If you’re thinking in terms of a floor plan, or a straight-on view to an object’s face, that’s an orthographic view. In this technique, you are showing the details of the face, where the edges are, if there are holes or visible cuts in the surface, you would show them as solid lines. If those holes or cuts are in another face and not visible from your viewpoint, they would be shown with dashed lines.

An object could have six Orthographic views, top, bottom, right, left, front and back. One way to help visualize the six sides is to take a cardboard box and cut windows in each of the sides. Label the sides and place an object inside the box. When you look straight at the object on one side, that is the view you would draw. You wouldn’t try to include any information from another side.

Multiview Orthographic
Sometimes, you will have a complex object that has information on more than one side. You will want to show the relationship between the sides in a mutltiview orthographic drawing. Here, what you want to do is line up usually two or three corresponding views. Normally, you would show the top view above the front view. The features of the object visible in the top view would line up with the features in the front in a two view drawing. If the side also has details, you would draw the side so that it lines up with the front view.
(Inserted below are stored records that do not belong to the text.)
Lemma initializeWorld_wellKept E cap n :
  fair E -> (INITIAL_AGENTS <= cap)%nat -> (INITIAL_AGENTS <= n)%nat ->
  wellKept cap (initializeWorld E n).
Proof.
  intros HE Hcap Hn.
  split; [ | split; [ | split; [ | split ] ] ].
  - by apply initializeWorld_identified.
  - by apply initializeWorld_tidy.
  - rewrite initializeWorld_history. cbn. lia.
  - etransitivity; [apply countType_le_length | ].
    by rewrite initializeWorld_length.
  - pose proof (initializeWorld_freshlyMade E HE n) as Hf.
    pose proof (initializeWorld_size E n) as Hz.
    rewrite List.Forall_forall in *. intros a Ha.
    destruct (Hf a Ha) as ((Hx & Hy) & _ & He & Hage & _ & _ & _ & _ & _ & _ & Hst).
    specialize (Hz a Ha).
    split; [ | split; [ | split ] ].
    + unfold viable. rewrite He, Hage.
      destruct (Agent.type a); cbn; lra.
    + unfold sized. rewrite Hz. lra.
    + unfold nearGround. lra.
    + unfold stuckInCheck. rewrite Hst. lra.
Qed.

Lemma frames_wellKept Es Ps cap n w :
  (forall t, fair (Es t)) -> (forall t, maxHerbivores (Ps t) = INR cap) ->
  wellKept cap w -> wellKept cap (frames Es Ps n w).
Proof.
  intros HE HP Hw. induction n as [|n IH]; cbn [frames]; [exact Hw | ].
  by apply update_wellKept.
Qed.

Lemma frames_history Es Ps n w :
  historyRef w = [] ->
  length (historyRef (frames Es Ps n w)) = Nat.min n 300.
Proof.
  intros Hw. induction n as [|n IH]; cbn [frames].
  - by rewrite Hw.
  - unfold update. cbn [historyRef]. rewrite recordHistory_grows; rewrite IH; lia.
Qed.

(** * The mount of the plain component *)

Lemma plain_initialAgents_ids E n i k :
  map Plain.Agent.id (Plain.initialAgents E n i k) = seq i n.
Proof.
  revert i k. induction n as [|n IH]; intros i k; cbn; [reflexivity | by rewrite IH].
Qed.

Lemma plain_initialAgents_fresh E n i k :
  fair E -> Forall plainFresh (Plain.initialAgents E n i k).
Proof.
  intros HE. revert i k. induction n as [|n IH]; intros i k;
    cbn [Plain.initialAgents]; constructor; auto.
  unfold plainFresh, Plain.initialAgent. cbn.
  pose proof (HE (k + 1)%nat). pose proof (HE (k + 2)%nat).
  pose proof (HE (k + 3)%nat). pose proof (HE (k + 4)%nat).
  pose proof (HE (k + 5)%nat). pose proof (HE (k + 6)%nat).
  unfold WORLD_WIDTH, WORLD_HEIGHT. repeat split; lra.
Qed.

(** X26: a run from mount.  With random draws in [0, 1) and a whole
    herbivore cap of at least 100 that the sliders leave alone, after any
    number of frames from a freshly made world the identities are
    distinct and below the counter, food and neutral agents lie in the
    arena, the history holds min(n, 300) samples, the herbivores are
    within their cap, and every agent is alive (energy > 0, age < 800),
    of size within [3, 10], within 4 units of the arena and with its
    stuck counter at most 60. *)
Theorem run_from_mount (E0 : Env) (Es : nat -> Env) (Ps : nat -> Params)
    (cap n : nat) :
  fair E0 -> (forall t, fair (Es t)) ->
  (forall t, maxHerbivores (Ps t) = INR cap) ->
  (INITIAL_AGENTS <= cap)%nat ->
  wellKept cap (frames Es Ps n (initializeWorld E0 INITIAL_AGENTS))
  /\ length (historyRef (frames Es Ps n (initializeWorld E0 INITIAL_AGENTS)))
     = Nat.min n 300.
Proof.
  intros H0 HE HP Hcap. split.
  - apply frames_wellKept; auto. by apply initializeWorld_wellKept.
  - apply frames_history, initializeWorld_history.
Qed.

Lemma run_from_mount_steady :
  fair steady
  /\ maxHerbivores defaultParams = INR 220
  /\ wellKept 220
       (frames (fun _ => steady) (fun _ => defaultParams) 1000
          (initializeWorld steady INITIAL_AGENTS)).
Proof.
  assert (Hcap : maxHerbivores defaultParams = INR 220)
    by (rewrite INR_IZR_INZ; reflexivity).
  split; [exact steady_fair | ]. split; [exact Hcap | ].
  refine (proj1 (run_from_mount steady (fun _ => steady) (fun _ => defaultParams)
                   220 1000 steady_fair (fun _ => steady_fair) (fun _ => Hcap) _)).
  unfold INITIAL_AGENTS. lia.
Defined.

(** X27: the mount of the plain component makes the agents 0 to 99 in
    order and 60 food items; with random draws in [0, 1) every agent
    stands in the arena with velocity components in [-1, 1), energy 100,
    age 0, size 5, speed in [0.5, 1.7) and vision in [40, 60), and every
    food item lies in the arena. *)
Theorem plain_mount_ranges (E : Env) :
  fair E ->
  map Plain.Agent.id (Plain.agentsRef (Plain.mount E)) = seq 0 INITIAL_AGENTS
  /\ length (Plain.foodRef (Plain.mount E)) = INITIAL_FOOD
  /\ Forall plainFresh (Plain.agentsRef (Plain.mount E))
  /\ Forall (fun f => onGround (Food.x f) (Food.y f))
       (Plain.foodRef (Plain.mount E)).
Proof.
  intros HE. unfold Plain.mount. cbn [Plain.agentsRef Plain.foodRef].
  split; [apply plain_initialAgents_ids | ].
  split; [apply initialFood_length | ].
  split; [by apply plain_initialAgents_fresh | by apply initialFood_onGround].
Qed.

Lemma plain_mount_ranges_steady :
  fair steady /\ Forall plainFresh (Plain.agentsRef (Plain.mount steady)).
Proof.
  split; [exact steady_fair | ].
  exact (proj1 (proj2 (proj2 (plain_mount_ranges steady steady_fair)))).
Defined.

(** * Prey that is caught before its turn *)

(** ** In the tick of the advanced component *)

Lemma stateAt_harvest E P w j :
  exists out,
    updatedAgents (stateAt E P w j) = out
    /\ harvest (nextIdRef w) (take j (agentsRef w)) out (nextId (stateAt E P w j)).
Proof.
  unfold stateAt, forEachOf, bind.
  assert (H0 : calm (startOfPass w)
                 (snd (spawnFood E P (countType herbivore (agentsRef w)) (startOfPass w)))).
  { apply (steps_spawnFood calm calm_refl calm_trans); by intros ? t. }
  destruct (spawnFood E P _ (startOfPass w)) as [u s0]. cbn [snd] in *.
  destruct H0 as [Hu Hn]. cbn in Hu, Hn.
  destruct (forEach_harvest E P (agentsRef w) (countType herbivore (agentsRef w))
              (countType carnivore (agentsRef w)) (take j (agentsRef w)) s0)
    as (out & Ho & Hh).
  exists out. rewrite Ho, Hu. split; [reflexivity | by rewrite <- Hn].
Qed.

Lemma harvest_below n l out n' i :
  harvest n l out n' ->
  Forall (fun a => (Agent.id a < n)%nat) l ->
  (i < n)%nat -> ~ In i (map Agent.id l) -> ~ In i (map Agent.id out).
Proof.
  intros Hh Hl Hi Hnot Hin.
  destruct (harvest_origin _ _ _ _ Hh i) as [H | H].
  - by apply list_elem_of_In.
  - by apply Hnot, list_elem_of_In.
  - lia.
Qed.

Lemma marked_prey_dropped E P w j prey :
  identified (nextIdRef w) (agentsRef w) ->
  agentsRef w !! j = Some prey ->
  Agent.type prey = herbivore ->
  Agent.id prey ∈ eatenHerbivores (stateAt E P w j) ->
  ~ In (Agent.id prey) (map Agent.id (agentsRef (update E P w))).
Proof.
  intros [Hnd Hlt] Hj Ht Hm.
  assert (Hk : keepsMarks (stateAt E P w j)
                 (snd (advance E P (agentsRef w) (countType herbivore (agentsRef w))
                         (countType carnivore (agentsRef w)) prey (stateAt E P w j)))).
  { apply (steps_advance keepsMarks (fun _ => True));
      first [ exact keepsMarks_refl | exact keepsMarks_trans | exact (fun _ _ => I)
            | intros; exact I
            | unfold steps, keepsMarks; intros; cbn; set_solver ]. }
  assert (Hsplit : agentsRef w
                   = take j (agentsRef w) ++ prey :: drop (S j) (agentsRef w))
    by (symmetry; by apply take_drop_middle).
  (* identities around the prey *)
  assert (Hid : (Agent.id prey < nextIdRef w)%nat).
  { rewrite List.Forall_forall in Hlt. apply Hlt.
    apply list_elem_of_In. by eapply list_elem_of_lookup_2. }
  rewrite Hsplit, map_app in Hnd. cbn [map] in Hnd.
  apply NoDup_app in Hnd as (_ & Hbefore & Hnd).
  apply NoDup_cons in Hnd as [Hafter _].
  assert (Hpre : ~ In (Agent.id prey) (map Agent.id (take j (agentsRef w)))).
  { intros Hin. apply list_elem_of_In in Hin. apply (Hbefore _ Hin). left. }
  assert (Hpost : ~ In (Agent.id prey) (map Agent.id (drop (S j) (agentsRef w))))
    by (intros Hin; by apply Hafter, list_elem_of_In).
  assert (Hlt1 : Forall (fun a => (Agent.id a < nextIdRef w)%nat)
                   (take j (agentsRef w))).
  { rewrite Hsplit in Hlt. by apply Forall_app in Hlt as [H _]. }
  assert (Hlt2 : Forall (fun a => (Agent.id a < nextIdRef w)%nat)
                   (drop (S j) (agentsRef w))).
  { rewrite Hsplit in Hlt. apply Forall_app in Hlt as [_ H]. by inversion H. }
  (* the pass, split at the prey *)
  unfold update. cbn [agentsRef]. rewrite (pass_at E P w j prey Hj).
  unfold settledAt, testStateAt, advanceOf, forEachOf.
  destruct (stateAt_harvest E P w j) as (out1 & Ho1 & Hh1).
  pose proof (harvest_counter _ _ _ _ Hh1) as Hc1.
  pose proof (advance_bears E P (agentsRef w) (countType herbivore (agentsRef w))
                (countType carnivore (agentsRef w)) prey (stateAt E P w j)) as Hb.
  pose proof (advance_settles E P (agentsRef w) (countType herbivore (agentsRef w))
                (countType carnivore (agentsRef w)) prey (stateAt E P w j)) as Hs.
  destruct (advance E P (agentsRef w) _ _ prey (stateAt E P w j)) as [a st].
  cbn [fst snd] in *.
  rewrite (marked_before_test_dropped a st);
    [ | by rewrite (settles_type _ _ _ _ Hs)
      | rewrite (settles_id _ _ _ _ Hs); by apply Hk ].
  cbn [snd].
  destruct Hb as (kids & Hu & Hkl & Hkn & Hki & _).
  destruct (forEach_harvest E P (agentsRef w) (countType herbivore (agentsRef w))
              (countType carnivore (agentsRef w)) (drop (S j) (agentsRef w)) st)
    as (out3 & Ho3 & Hh3).
  rewrite Ho3, Hu, Ho1, !map_app.
  intros Hin. apply in_app_or in Hin as [Hin | Hin];
    [apply in_app_or in Hin as [Hin | Hin] | ].
  - exact (harvest_below _ _ _ _ _ Hh1 Hlt1 Hid Hpre Hin).
  - rewrite Hki in Hin. apply in_seq in Hin. lia.
  - refine (harvest_below _ _ _ _ _ Hh3 _ _ Hpost Hin).
    + eapply List.Forall_impl; [ | exact Hlt2 ]. cbn. intros; lia.
    + lia.
Qed.

Lemma ambush_marked :
  8%nat ∈ eatenHerbivores (stateAt steady defaultParams ambush 1).
Proof. cbv delta [ambush arena creature steady]. run. set_solver. Qed.

Lemma ambush_identified : identified (nextIdRef ambush) (agentsRef ambush).
Proof.
  split.
  - cbn. apply NoDup_cons. split; [ | apply NoDup_singleton ].
    intros H. apply list_elem_of_singleton in H. discriminate.
  - repeat constructor; cbn; lia.
Qed.

(** ** In the loop of the plain component *)

Lemma sublist_map {A B} (f : A -> B) (l1 l2 : list A) :
  sublist l1 l2 -> sublist (map f l1) (map f l2).
Proof. induction 1; cbn; by constructor. Qed.

Lemma drop_delete_ge {A} (l : list A) (n d : nat) :
  drop n (delete (n + d)%nat l) = delete d (drop n l).
Proof.
  revert l. induction n as [|n IH]; intros l; [reflexivity | ].
  destruct l as [|a l]; [by destruct d | ].
  change (delete (S n + d)%nat (a :: l)) with (a :: delete (n + d)%nat l).
  cbn [drop]. apply IH.
Qed.

(** The identities the loop still can push: those pushed and those of
    the agents at or after the iterator. *)
Lemma plain_forOf_sublist E P fuel idx s :
  sublist
    (map Plain.Agent.id (Plain.updatedAgents (snd (Plain.forOf E P fuel idx s))))
    (map Plain.Agent.id (Plain.updatedAgents s)
     ++ map Plain.Agent.id (drop idx (Plain.agents s))).
Proof.
  revert idx s. induction fuel as [|fuel IH]; intros idx s; cbn [Plain.forOf].
  - cbn [snd]. by apply sublist_inserts_r.
  - destruct (Plain.agents s !! idx) as [agent|] eqn:Ha.
    + etransitivity; [apply IH | ].
      rewrite (drop_S _ _ _ Ha). cbn [map].
      pose proof (plain_step_tail E P agent s (S idx)) as Ht.
      apply (sublist_map Plain.Agent.id) in Ht.
      destruct (plain_step_pushes E P agent s) as [-> | (a & -> & (Hid & _) & _)].
      * apply sublist_app; [reflexivity | by apply sublist_cons].
      * rewrite map_app, <- app_assoc. cbn [map app]. rewrite Hid.
        apply sublist_app; [reflexivity | by apply sublist_skip].
    + cbn [snd]. by apply sublist_inserts_r.
Qed.

Lemma plain_prey_dropped E P s idx i fuel agent prey :
  NoDup (map Plain.Agent.id (Plain.updatedAgents s)
         ++ map Plain.Agent.id (drop idx (Plain.agents s))) ->
  Plain.agents s !! idx = Some agent ->
  plainCatch E P agent s = Some i ->
  (idx < i)%nat ->
  Plain.agents s !! i = Some prey ->
  ~ In (Plain.Agent.id prey)
      (map Plain.Agent.id
         (Plain.updatedAgents (snd (Plain.forOf E P (S fuel) idx s)))).
Proof.
  intros Hnd Ha Hc Hi Hp Hin.
  cbn [Plain.forOf] in Hin. rewrite Ha in Hin.
  apply list_elem_of_In in Hin.
  pose proof (plain_forOf_sublist E P fuel (S idx) (Plain.step E P agent s)) as Hs.
  apply (fun H => elem_of_sublist _ _ _ H Hs) in Hin. clear Hs.
  assert (Harr : Plain.agents (Plain.step E P agent s) = delete i (Plain.agents s)).
  { unfold plainCatch, Plain.step in *.
    destruct (Plain.approach E P agent s) as [[[[[x y] dx] dy] energy] k].
    destruct (Plain.Agent.type agent); try discriminate.
    unfold Plain.prey_on. by rewrite Hc. }
  rewrite Harr in Hin.
  (* the array from the iterator on: the loop variable, what lies before
     the prey, the prey, what lies after it *)
  assert (Hi' : exists d, i = (S idx + d)%nat) by (exists (i - S idx)%nat; lia).
  destruct Hi' as [d ->].
  rewrite (drop_S _ _ _ Ha) in Hnd. cbn [map] in Hnd.
  assert (Hpd : drop (S idx) (Plain.agents s) !! d = Some prey)
    by (by rewrite lookup_drop).
  assert (Hdel : drop (S idx) (delete (S idx + d)%nat (Plain.agents s))
                 = delete d (drop (S idx) (Plain.agents s)))
    by apply drop_delete_ge.
  rewrite Hdel in Hin.
  set (tail := drop (S idx) (Plain.agents s)) in *.
  assert (Htail : tail = take d tail ++ prey :: drop (S d) tail)
    by (symmetry; by apply take_drop_middle).
  rewrite delete_take_drop in Hin.
  rewrite Htail in Hnd. rewrite map_app in Hnd. cbn [map] in Hnd.
  (* the prey's identity occurs once in the list without duplicates *)
  assert (Hpush : map Plain.Agent.id (Plain.updatedAgents (Plain.step E P agent s))
                  `sublist_of` map Plain.Agent.id (Plain.updatedAgents s)
                               ++ [Plain.Agent.id agent]).
  { destruct (plain_step_pushes E P agent s) as [-> | (a & -> & (Hid & _) & _)].
    - by apply sublist_inserts_r.
    - rewrite map_app. cbn [map]. by rewrite Hid. }
  apply elem_of_app in Hin as [Hin | Hin].
  - apply (fun H => elem_of_sublist _ _ _ H Hpush) in Hin.
    apply NoDup_app in Hnd as (_ & Hdis & Hnd2).
    apply elem_of_app in Hin as [Hin | Hin].
    + apply (Hdis _ Hin). right. apply elem_of_app. right. left.
    + apply list_elem_of_singleton in Hin.
      apply NoDup_cons in Hnd2 as [Hno _]. apply Hno.
      rewrite <- Hin. apply elem_of_app. right. left.
  - rewrite map_app in Hin.
    apply NoDup_app in Hnd as (_ & _ & Hnd2).
    apply NoDup_cons in Hnd2 as [_ Hnd2].
    apply NoDup_app in Hnd2 as (_ & Hdis & Hnd3).
    apply NoDup_cons in Hnd3 as [Hno _].
    apply elem_of_app in Hin as [Hin | Hin].
    + apply (Hdis _ Hin). left.
    + by apply Hno.
Qed.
So, you want to show several faces of the object, but don’t want to make a whole bunch of individual drawings. You want to know about Isometric projection! This technique has you placing the object at an imagined 30-degree angle and drawing the three faces that are visible. In isometric, all the sides have parallel edges, just as they would in the real object. The object can be drawn accurately enough to pull measurements. Since three sides are visible at once, you can get a real sense of the object by looking at the drawing.
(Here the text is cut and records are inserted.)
Lemma focus_perform workspaceRect getBoundingClientRect m a :
  wf m -> focus_ok m ->
  focus_ok (final (perform workspaceRect getBoundingClientRect m a)).
Proof.
  intros Hwf H. destruct a; unfold perform; cbn [final].
  - unfold focus_ok, createPanel. cbn.
    by apply focus_create with (top := topZIndex m) (rs := resizeState m).
  - unfold focus_ok, closePanel. destruct (Map_get (panels m) id); cbn; by focusing.
  - apply (wf_showPanel m id) in Hwf as Hwf'. unfold showPanel in *.
    destruct (Map_get (panels m) id) as [data|] eqn:Hget; [|done].
    apply focus_focusPanel. unfold wf. cbn.
    apply consistent_set_state; [done| |].
    + cbn. apply (maximized_has_prevBounds _ _ _ _ Hwf id). by apply Map_get_elem_of.
    + by apply consistent_alter; [apply tame_set_hidden|].
  - unfold focus_ok, minimizePanel.
    destruct (Map_get (panels m) id) as [data|] eqn:Hget; [|done]. cbn.
    apply focus_set_state; [apply Hwf|done|by focusing].
  - unfold focus_ok, toggleMaximize.
    destruct (Map_get (panels m) id) as [data|] eqn:Hget; [|done].
    destruct (maximized (state data)).
    + destruct (prevBounds (state data)); [|done]. cbn.
      apply focus_set_state; [apply Hwf|done|by focusing].
    + destruct (document m !! element data); [|done]. cbn.
      apply focus_set_state; [apply Hwf|done|by focusing].
  - by apply focus_focusPanel.
  - done.
  - unfold loadPanelStates. by destruct (localStorage m) as [[|doc]|].
  - apply focus_focusPanel. by apply wf_startDrag.
  - pose proof (focus_focusPanel m (bound_id m panel) Hwf) as H1.
    unfold startResize.
    destruct (document (focusPanel m (bound_id m panel)) !! panel); [|done].
    destruct (Map_get (panels (focusPanel m (bound_id m panel))) _); [|done].
    unfold focus_ok in *. cbn. by focusing.
  - by apply focus_focusPanel.
  - unfold focus_ok, handleMouseMove, handleDrag, handleResize.
    destruct (dragState m) as [ds|].
    + destruct (snappedV _), (snappedH _); cbn; by focusing.
    + destruct (resizeState m); cbn; by focusing.
  - unfold focus_ok, handleMouseUp.
    destruct (dragState m); cbn; destruct (resizeState m); cbn; by focusing.
Qed.

(** X4.  In every state the engine reaches, a registered panel that has
    the [focused] class is the panel [activePanel] names; so at most one
    registered panel has the class. *)
Theorem focused_panel_is_active workspaceRect getBoundingClientRect allowed
    storage m :
  reachable_by workspaceRect getBoundingClientRect allowed storage m ->
  (forall id data el,
     Map_get (panels m) id = Some data ->
     document m !! element data = Some el ->
     focused (classList el) = true ->
     activePanel m = Some id) /\
  (forall id1 data1 el1 id2 data2 el2,
     Map_get (panels m) id1 = Some data1 ->
     document m !! element data1 = Some el1 ->
     focused (classList el1) = true ->
     Map_get (panels m) id2 = Some data2 ->
     document m !! element data2 = Some el2 ->
     focused (classList el2) = true ->
     id1 = id2).
Proof.
  intros Hreach.
  assert (focus_ok m) as H.
  { induction Hreach as [|m a Hreach IH Ha].
    - unfold focus_ok, new_PanelManager, loadPanelStates.
      assert (focus_follows_active [] [] None) as H0
        by (intros id data el Hin; by apply elem_of_nil in Hin).
      by destruct storage as [[|doc]|].
    - apply focus_perform; [|done]. by apply reachable_by_wf in Hreach. }
  assert (forall id data el,
            Map_get (panels m) id = Some data ->
            document m !! element data = Some el ->
            focused (classList el) = true -> activePanel m = Some id) as Hactive.
  { intros id data el Hget. apply H. by apply Map_get_elem_of. }
  split; [exact Hactive|].
  intros id1 data1 el1 id2 data2 el2 Hg1 Hl1 Hf1 Hg2 Hl2 Hf2.
  pose proof (Hactive _ _ _ Hg1 Hl1 Hf1). pose proof (Hactive _ _ _ Hg2 Hl2 Hf2).
  congruence.
Qed.

Lemma focused_panel_is_active_witness :
  let m := play [CreatePanel (panel_at "a" 50 50 300 200);
                 CreatePanel (panel_at "b" 400 50 300 200);
                 FocusPanel "a"; PanelMouseDown 1] in
  activePanel m = Some "b".
Proof.
  intros m.
  destruct (focused_panel_is_active workspace_1000x800
              (inline_layout workspace_1000x800) enabled None m)
    as [Hactive _]; [subst m; played|].
  eapply (Hactive "b"); vm_compute; reflexivity.
Defined.

(** ** Feedback of a drag *)

Lemma focusPanel_feedback m id :
  dragState (focusPanel m id) = dragState m /\
  bodyCursor (focusPanel m id) = bodyCursor m /\
  guideV (focusPanel m id) = guideV m /\
  guideH (focusPanel m id) = guideH m.
Proof. unfold focusPanel. cbn. by destruct (Map_get (panels m) id). Qed.

Lemma drag_feedback_same m m' :
  dragState m' = dragState m /\ bodyCursor m' = bodyCursor m /\
  guideV m' = guideV m /\ guideH m' = guideH m ->
  drag_feedback m -> drag_feedback m'.
Proof. unfold drag_feedback. by intros (-> & -> & -> & ->). Qed.

Lemma drag_feedback_perform workspaceRect getBoundingClientRect m a :
  drag_feedback m ->
  drag_feedback (final (perform workspaceRect getBoundingClientRect m a)).
Proof.
  intros H. destruct a; unfold perform; cbn [final];
    try (by apply (drag_feedback_same m)).
  - apply (drag_feedback_same m); [|done].
    unfold closePanel. by destruct (Map_get (panels m) id).
  - apply (drag_feedback_same m); [|done].
    unfold showPanel. destruct (Map_get (panels m) id); [|done].
    by destruct (focusPanel_feedback
                   (with_panels
                      (Map_set (panels (update_element (set_hidden false) (element p) m))
                         id (with_state
                               (mkPanelState false (maximized (state p))
                                  (prevBounds (state p))) p))
                      (update_element (set_hidden false) (element p) m)) id)
      as (-> & -> & -> & ->).
  - apply (drag_feedback_same m); [|done].
    unfold minimizePanel. by destruct (Map_get (panels m) id).
  - apply (drag_feedback_same m); [|done].
    unfold toggleMaximize. destruct (Map_get (panels m) id) as [data|]; [|done].
    destruct (maximized (state data)).
    + by destruct (prevBounds (state data)).
    + by destruct (document m !! element data).
  - apply (drag_feedback_same m); [apply focusPanel_feedback|done].
  - apply (drag_feedback_same m); [|done].
    unfold loadPanelStates. by destruct (localStorage m) as [[|doc]|].
  - apply (drag_feedback_same (startDrag workspaceRect getBoundingClientRect m ev panel
                                 (bound_id m panel))); [apply focusPanel_feedback|].
    unfold startDrag.
    destruct (document (focusPanel m (bound_id m panel)) !! panel).
    + reflexivity.
    + by apply (drag_feedback_same m); [apply focusPanel_feedback|].
  - apply (drag_feedback_same m); [|done].
    unfold startResize.
    destruct (focusPanel_feedback m (bound_id m panel)) as (Hd & Hc & Hv & Hh).
    destruct (document (focusPanel m (bound_id m panel)) !! panel); [|done].
    by destruct (Map_get (panels (focusPanel m (bound_id m panel))) _).
  - apply (drag_feedback_same m); [apply focusPanel_feedback|done].
  - unfold drag_feedback in *. unfold handleMouseMove.
    destruct (dragState m) as [ds|] eqn:Hds.
    + unfold handleDrag. destruct (snappedV _), (snappedH _); cbn; by rewrite Hds.
    + destruct (resizeState m); cbn; by rewrite ?Hds.
  - unfold drag_feedback in *. unfold handleMouseUp.
    destruct (dragState m) as [ds|]; cbn; [by destruct (resizeState m)|].
    by destruct (resizeState m).
Qed.

(** X5.  In every state the engine reaches, [document.body]'s cursor is
    [move] exactly while a drag session is active and is reset otherwise,
    and outside a drag session both snap guide lines are hidden. *)
Theorem drag_feedback_only_while_dragging workspaceRect getBoundingClientRect
    allowed storage m :
  reachable_by workspaceRect getBoundingClientRect allowed storage m ->
  (is_Some (dragState m) -> bodyCursor m = "move") /\
  (dragState m = None ->
   bodyCursor m = "" /\
   visible (guideV m) = false /\ visible (guideH m) = false).
Proof.
  intros Hreach.
  assert (drag_feedback m) as H.
  { induction Hreach as [|m a Hreach IH Ha].
    - unfold drag_feedback, new_PanelManager, loadPanelStates.
      by destruct storage as [[|doc]|].
    - by apply drag_feedback_perform. }
  unfold drag_feedback in H. destruct (dragState m).
  - split; [done|discriminate].
  - split; [by intros [? ?]|done].
Qed.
If you hope to build directly from these drawings, you’d want to do them accurately and with a scale in mind. There are many different scales, or ratios of drawing to object available to you. Some are pretty simple, like 1:1, full size, 1:2 or 1/ 2 size or 1/4 size. There are lots more, and rather than figure out how far apart to draw the marks to accurately show 3 inches in 1/4 scale, you can use an architects’ or engineers’ scale, which translates feet and inches down to the smaller scale. When you are drawing to scale, a person could put the corresponding scale right down on your drawing and pull out the measurements, which should match your notations.

If you just want to get your idea out of your head, sketching is the way to start. Here, what you do is take your paper in hand and draw out your idea using one of the techniques above. With sketching, it is more about the speed of showing your imagined or observed shape than precision and accuracy. Usually, with sketching you would only use a pen or pencil on the paper. The straightness of the line comes from your hand, not from using guides. Get the idea out. You can refine it through revisions, bring it into a drawing program, draft it accurately with drafting tools, but all that comes later, after you have put it on the page. Sketching is quick and helps you see the relationships of the shapes and parts.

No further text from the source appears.